With 91 balance sheets at stake, some economists say this Friday's results could mean a shakeup for the sector.

(SOT) Graeme Maxton, Chief Economist, The Insight Bureau:

“This opens the debate up, we're going see perhaps 20 banks fail these tests and that's going to make people in Brussels and Europe begin to realize that we have to do something to change the banking system. It's going to undermine confidence a little bit.”

Over in Hong Kong, a landmark deal on Monday opening up access to yuan funding.

CNBC's Emily Chan gives us an update on how markets reacted today.

The relaxing of restrictions on the use of the yuan in HK, gave our banks a nice boost during trade today.

The People's Bank of China and the HK Monetary Authority, the territory's defacto central bank signed a landmark deal that will allow financial institutions to open mainland banking accounts, which means a transferring of yuan to and from.

In particular, shares of Standard Chartered and HSBC. Both banking giants announced yuan investment products within just hours of the signing of the deal.

StanChart will offer retail and wholesale investments that link yuan deposits with interest rates, foreign currencies, commodities and equity indices. With interest to be paid in yuan.

Over at HSBC, products are meant to enhance yield on yuan deposits, with interest rates to be linked to the foreign exchange performance of the yuan.

Mark McCombe, the Hong Kong CEO for HSBC believes this will further HK as an offshore center for the yuan.

(SOT) Mark McCombe, Hong Kong CEO, HSBC:

I think if you have a market which is liberalizing as it is in the international renmibi market, you always going to have sort of the evolution of market players. I think at the end, our view is as long as the range of investment products are there for retail investors, as long as the services are available for the corporates. Then the market will prevail in the end

McCombe says this is also good news for corporates.

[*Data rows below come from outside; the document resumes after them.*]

(** X5.  [main] exits with code 1 exactly when none of the folders of
    [FOLDERS_TO_UPLOAD] exists; it has then logged one error and has
    scanned, read and sent nothing. *)
Theorem exit_one_iff_no_folder (os : platform) (cfg : config) (disk : filesystem)
    (env : environment) (turns : list label) (elapsedMs : Z) :
  ((exists w, main os cfg disk env turns elapsedMs = Exit 1 w)
   <-> (forall folder, In folder FOLDERS_TO_UPLOAD -> existsSync disk folder = false))
  /\ (forall w,
        main os cfg disk env turns elapsedMs = Exit 1 w ->
        trace w = [Did (ConsoleError "Error: None of the specified folders exist")]
        /\ allFiles w = [] /\ uploadedFiles w = 0 /\ failedFiles w = 0).
Proof.
  assert (Hcases : forall w,
             main os cfg disk env turns elapsedMs = Exit 1 w ->
             (List.length (filter (existsSync disk) FOLDERS_TO_UPLOAD) =? 0)%nat = true
             /\ w = perform (ConsoleError "Error: None of the specified folders exist")
                      world0).
  { intros w. rewrite main_equation. cbv zeta.
    destruct (_ =? _)%nat; [intros H; injection H as <-; auto|].
    destruct (_ =? _); [discriminate|].
    destruct (processBatch _ _ _) as [st0|] eqn:E0; [|discriminate].
    destruct (exec _ _ _ _ _) as [st|] eqn:E1; [|discriminate].
    destruct (processBatch_balanced cfg _ _ _ E0) as [Hb _].
    pose proof (exec_balanced os cfg env _ turns st0 st Hb E1) as Hb'.
    destruct (stage st) eqn:Est; try discriminate.
    exfalso. exact (balanced_not_thrown _ st e Hb' Est). }
  split; [split|].
  - intros [w H]. apply no_folder_iff. apply (Hcases w H).
  - intros H. apply no_folder_iff in H. rewrite main_equation. cbv zeta.
    rewrite H. eexists. reflexivity.
  - intros w H. destruct (Hcases w H) as [_ ->]. repeat split.
Qed.

(** X6.  [main] exits with code 0 before any upload exactly when a folder
    of the list exists and the scan finds no file; the counters are then
    still zero. *)
Theorem exit_zero_iff_no_file (os : platform) (cfg : config) (disk : filesystem)
    (env : environment) (turns : list label) (elapsedMs : Z) :
  let scan := snd (run (getAllFiles os cfg disk FOLDERS_TO_UPLOAD) world0) in
  ((exists w, main os cfg disk env turns elapsedMs = Exit 0 w)
   <-> (exists folder, In folder FOLDERS_TO_UPLOAD /\ existsSync disk folder = true)
       /\ allFiles scan = [])
  /\ (forall w,
        main os cfg disk env turns elapsedMs = Exit 0 w ->
        w = scan /\ uploadedFiles w = 0 /\ failedFiles w = 0
        /\ reads (trace w) = [] /\ sink_calls (trace w) = []).
Proof.
  intros scan.
  assert (Hcases : forall w,
             main os cfg disk env turns elapsedMs = Exit 0 w ->
             (List.length (filter (existsSync disk) FOLDERS_TO_UPLOAD) =? 0)%nat = false
             /\ allFiles scan = [] /\ w = scan).
  { intros w. rewrite main_equation. cbv zeta. fold scan.
    destruct (_ =? _)%nat; [discriminate|].
    destruct (Z.of_nat (List.length (allFiles scan)) =? 0) eqn:Ez.
    - intros H. injection H as <-. apply Z.eqb_eq in Ez.
      destruct (allFiles scan); [auto | cbn in Ez; lia].
    - destruct (processBatch _ _ _) as [st0|] eqn:E0; [|discriminate].
      destruct (exec _ _ _ _ _) as [st|] eqn:E1; [|discriminate].
      destruct (stage st) eqn:Est; discriminate. }
  split; [split|].
  - intros [w H]. destruct (Hcases w H) as (Hf & Hnil & _). split; [|exact Hnil].
    destruct (filter (existsSync disk) FOLDERS_TO_UPLOAD) as [|f l] eqn:E;
      [discriminate|].
    assert (Hin : In f (filter (existsSync disk) FOLDERS_TO_UPLOAD))
      by (rewrite E; now left).
    apply filter_In in Hin. exists f. exact Hin.
  - intros [(folder & Hin & Hex) Hnil].
    rewrite main_equation. cbv zeta. fold scan.
    rewrite (existing_folders disk _ _ Hin Hex), Hnil. cbn. eexists. reflexivity.
  - intros w H. destruct (Hcases w H) as (_ & _ & ->).
    unfold scan.
    destruct (run_getAllFiles os cfg disk FOLDERS_TO_UPLOAD)
      as (ws & Hrun & _ & Hu & Hf & Ht).
    rewrite Hrun. cbn [snd]. rewrite Ht.
    repeat split; try assumption.
    + apply quiet_reads_nothing, getAllFiles_quiet.
    + apply quiet_reads_nothing, getAllFiles_quiet.
Qed.

Lemma exit_one_iff_no_folder_witness :
  exists w,
    main Posix sample_cfg [("Other", Dir [("a.txt", File)])] always_ok [] 0 = Exit 1 w.
Proof.
  apply (proj1 (exit_one_iff_no_folder Posix sample_cfg
                  [("Other", Dir [("a.txt", File)])] always_ok [] 0)).
  intros folder [<-|[<-|[<-|[]]]]; reflexivity.
Defined.

Lemma exit_zero_iff_no_file_witness :
  exists w,
    main Posix sample_cfg [("Grand", Dir [("empty", Dir [])])] always_ok [] 0 = Exit 0 w.
Proof.
  apply (proj1 (exit_zero_iff_no_file Posix sample_cfg
                  [("Grand", Dir [("empty", Dir [])])] always_ok [] 0)).
  split; [|reflexivity].
  exists "Grand". split; [cbn; auto | reflexivity].
Defined.

(** X7.  With a [concurrency] of zero or less and at least one file found,
    the first loop of [processBatch] never ends: however long it is run it
    has not returned, and [main] neither exits nor reports.  (Memory is not
    bounded in the model; an engine leaves this loop only by running out of
    it.) *)
Theorem no_concurrency_no_end (os : platform) (cfg : config) (disk : filesystem)
    (env : environment) (c : Z) :
  concurrency cfg = Int c -> c <= 0 ->
  allFiles (snd (run (getAllFiles os cfg disk FOLDERS_TO_UPLOAD) world0)) <> [] ->
  (forall fuel,
     batches_loop fuel
       (allFiles (snd (run (getAllFiles os cfg disk FOLDERS_TO_UPLOAD) world0)))
       (concurrency cfg) (Int 0) [] = None)
  /\ (forall turns elapsedMs, main os cfg disk env turns elapsedMs = Unending).
Proof.
  intros Hcfg Hc Hfiles. split.
  - intros fuel. rewrite Hcfg.
    apply batches_loop_stuck; [exact Hc | lia | exact Hfiles].
  - intros turns ms. rewrite main_equation. cbv zeta.
    destruct (run_getAllFiles os cfg disk FOLDERS_TO_UPLOAD) as (w & Hrun & Hf & _).
    rewrite Hrun in *. cbn [snd] in *.
    rewrite Hf in Hfiles.
    destruct (found_file_folder_exists cfg disk _ Hfiles) as (folder & Hin & Hex).
    rewrite (existing_folders disk _ _ Hin Hex).
    rewrite <- Hf in Hfiles.
    destruct (allFiles w) as [|f l] eqn:E; [congruence|].
    replace (Z.of_nat (List.length (f :: l)) =? 0) with false
      by (symmetry; apply Z.eqb_neq; cbn [List.length]; lia).
    unfold processBatch, make_batches. rewrite Hcfg.
    rewrite batches_loop_stuck; [reflexivity | exact Hc | lia | discriminate].
Qed.

Lemma no_concurrency_no_end_witness :
  main Posix (Config "assets" "us-east-1" site (Int 0) 3 1000) sample_disk always_ok
       [Next] 0 = Unending.
Proof.
  assert (Hc : 0 <= 0) by lia.
  assert (Hfiles : allFiles (snd (run (getAllFiles Posix
                      (Config "assets" "us-east-1" site (Int 0) 3 1000) sample_disk
                      FOLDERS_TO_UPLOAD) world0)) <> [])
    by (vm_compute; discriminate).
  exact (proj2 (no_concurrency_no_end Posix
                  (Config "assets" "us-east-1" site (Int 0) 3 1000)
                  sample_disk always_ok 0 eq_refl Hc Hfiles)
           [Next] 0).
Defined.

(* ------------------------------------------------------------------ *)
(** ** More on the scan *)

Section ScanMore.

Variable os : platform.

Lemma events_scanDir_Dir entries dir :
  events (scanDir os (Dir entries) dir)
  = flat_map (fun ne => events (visit os dir ne)) entries.
Proof.
  destruct (scanDir_facts os (Dir entries) dir) as (Hr & _).
  assert (Hvisit : forall ne, returns (visit os dir ne) = true).
  { intros [name entry]. unfold visit. cbn [fst snd].
    destruct (isDirectory entry); [apply (scanDir_facts os entry)|].
    destruct (isFile entry); reflexivity. }
  rewrite scanDir_Dir in *.
  assert (Hbody : forall l,
             returns (fold_right (fun ne rest => bind (visit os dir ne) (fun _ => rest))
                        (Ret tt) l) = true
             /\ events (fold_right (fun ne rest => bind (visit os dir ne) (fun _ => rest))
                          (Ret tt) l)
                = flat_map (fun ne => events (visit os dir ne)) l).
  { induction l as [|ne l [IHr IHe]]; [split; reflexivity|].
    cbn [fold_right flat_map]. split; [apply returns_bind; auto|].
    rewrite (events_bind _ _ tt) by (apply ending_unit, Hvisit). now rewrite IHe. }
  destruct (Hbody entries) as [Hb He].
  rewrite try_catch_returns by exact Hb. exact He.
Qed.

(SOT) Mark McCombe, Hong Kong CEO, HSBC:

“I think with that liberalization, I think now corporates are free to open an accounts, with this sort of growth and settlements that can go on directly with China, we see that will be a big area of developments.”

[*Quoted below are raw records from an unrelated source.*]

Definition and_then {A B : Type} (m : handler A) (k : A -> handler B)
  : handler B :=
  fun s =>
    match m s with
    | (s', Ok a) => k a s'
    | (s', Raise e) => (s', Raise e)
    end.

Notation "x <~ m ;; k" := (and_then m (fun x => k))
  (at level 61, m at next level, right associativity).
Notation "m ;;; k" := (and_then m (fun _ => k))
  (at level 61, right associativity).

Section ImageProcessingApp.

Variable cv2 : cv_lib.

(** [imutils.resize] and [update_histogram] read [image.shape], which
    [None] does not have. *)
Definition shape_of (img : option image) : result image :=
  match img with
  | Some i => Ok i
  | None => Raise AttributeError
  end.

(** [display_image(image, label)]: the label gets the image resized to
    width 500. *)
Definition display_image (img : option image)
           (label : App -> option image -> App) : handler unit :=
  i <~ lift (shape_of img) ;;
  put label (Some (imutils_resize cv2 i 500)).

(** [HistogramWidget.update_histogram]: the axes are cleared, then one
    series is plotted per channel. *)
Definition update_histogram (widget : App -> list (list Z) -> App)
           (img : option image) : handler unit :=
  put widget [] ;;;
  i <~ lift (shape_of img) ;;
  put widget (map calcHist (split i)).

(** [load_image], given the name the file dialog returned (empty when
    the dialog was cancelled). *)
Definition load_image (file_name : string) : handler unit :=
  if String.eqb file_name EmptyString then ret tt
  else
    put set_original_image (option_map Color (imread cv2 file_name)) ;;;
    img <~ get original_image ;;
    display_image img set_original_label ;;;
    update_histogram set_original_histogram img ;;;
    put set_processed_image None ;;;
    put set_processed_label None ;;;
    put set_processed_histogram [].

(** The branch of [process_image] for the selected method. *)
Definition dispatch (c : controls) (img : image) : result image :=
  match method_combo c with
  | LinearContrast =>
      a <- value (alpha_slider c) ;;
      beta <- value (beta_slider c) ;;
      let alpha := (inject_Z a / (10 # 1))%Q in
      Ok (linear_contrast img alpha (inject_Z beta))
  | RGBHistogramEqualization => histogram_equalization_rgb img
  | HSVHistogramEqualization => histogram_equalization_hsv img
  | EdgeDetection =>
      t1 <- value (threshold1 c) ;;
      t2 <- value (threshold2 c) ;;
      Ok (detect_edges cv2 img t1 t2)
  | LineDetection =>
      rho <- value (rho_spin c) ;;
      n <- value (theta_spin c) ;;
      t <- value (threshold_spin c) ;;
      Ok (detect_lines cv2 img (IZR rho) (PI / IZR n)%R t)
  | CornerDetection =>
      mc <- value (max_corners c) ;;
      q <- value (quality_level c) ;;
      md <- value (min_distance c) ;;
      detect_corners cv2 img mc (inject_Z q / (100 # 1))%Q md
  end.

Definition process_image : handler unit :=
  original <~ get original_image ;;
  match original with
  | None => ret tt
  | Some img =>
      c <~ get ui ;;
      res <~ lift (dispatch c img) ;;
      put set_processed_image (Some res) ;;;
      processed <~ get processed_image ;;
      match processed with
      | Some _ =>
          display_image processed set_processed_label ;;;
          update_histogram set_processed_histogram processed
      | None => ret tt
      end
  end.

(** [resizeEvent]: both previews are derived again from the slots. *)
Definition resizeEvent : handler unit :=
  original <~ get original_image ;;
  match original with
  | Some _ => display_image original set_original_label
  | None => ret tt
  end ;;;
  processed <~ get processed_image ;;
  match processed with
  | Some _ => display_image processed set_processed_label
  | None => ret tt
  end.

The deal is expected to boost the circulation of yuan outside of China. With the Bank of China (HK) a key beneficiary, as the appointed only Chinese yuan clearing bank in HK.

Saijal, back to you.

China markets getting a lift today on expectations that China will not tighten anytime soon, given comments from the commerce ministry that export growth is slowing.

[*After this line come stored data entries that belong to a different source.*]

Lemma counts_repeat_EvNow (n : nat) :
  clock_reads (repeat EvNow n) = n
  /\ count_requests (repeat EvNow n) = O
  /\ count_warnings (repeat EvNow n) = O.
Proof. induction n as [|n (H1 & H2 & H3)]; simpl; auto. Qed.

Lemma aware_now_tzinfo {W : World} (now : datetime) :
  dt_tzinfo (aware_now now) <> None.
Proof.
  unfold aware_now. destruct (dt_tzinfo now) eqn:E; [now rewrite E|].
  discriminate.
Qed.

Lemma Passage__init__unfold {W : World} (d l dest : string) (tr : list event) :
  Passage__init__ d l dest tr
  = match _str_datetime_to_datetime_obj d _DEFAULT_DATE_FORMAT with
    | inl e => (inl e, tr)
    | inr date_obj =>
        (match datetime_sub date_obj (aware_now (clock (clock_reads tr))) with
         | inl e => inl e
         | inr td => inr (passage_at (d, date_obj, td) l dest)
         end,
         tr ++ [EvNow])
    end.
Proof.
  unfold Passage__init__, bind, lift, _get_timedelta, datetime_now, bind, lift,
    ret, aware_now.
  destruct (_str_datetime_to_datetime_obj d _DEFAULT_DATE_FORMAT);
    [reflexivity|].
  destruct (dt_tzinfo (clock (clock_reads tr))); simpl;
    destruct (datetime_sub _ _); reflexivity.
Qed.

On the corporate front, China has urged the US not to politicize a steel deal involving state-owned Anshan Iron and Steel and US startup, Steel Development.

This comes after German firms Siemens and BASF met up with Premier Wen over the weekend.

Both firms have sought a revision in Chinese procurement rules, which now sometimes involve foreign players to transfer intellectual property - and for a level playing field with local "indigenous innovation" firms.

Over in the China property space.

More on-site checks on banks expected, as part of regulatory measures to ensure compliance with loan restrictions.

While June's monthly data showed prices falling for the first time since early last year, Macquarie securities says demand remains fairly strong.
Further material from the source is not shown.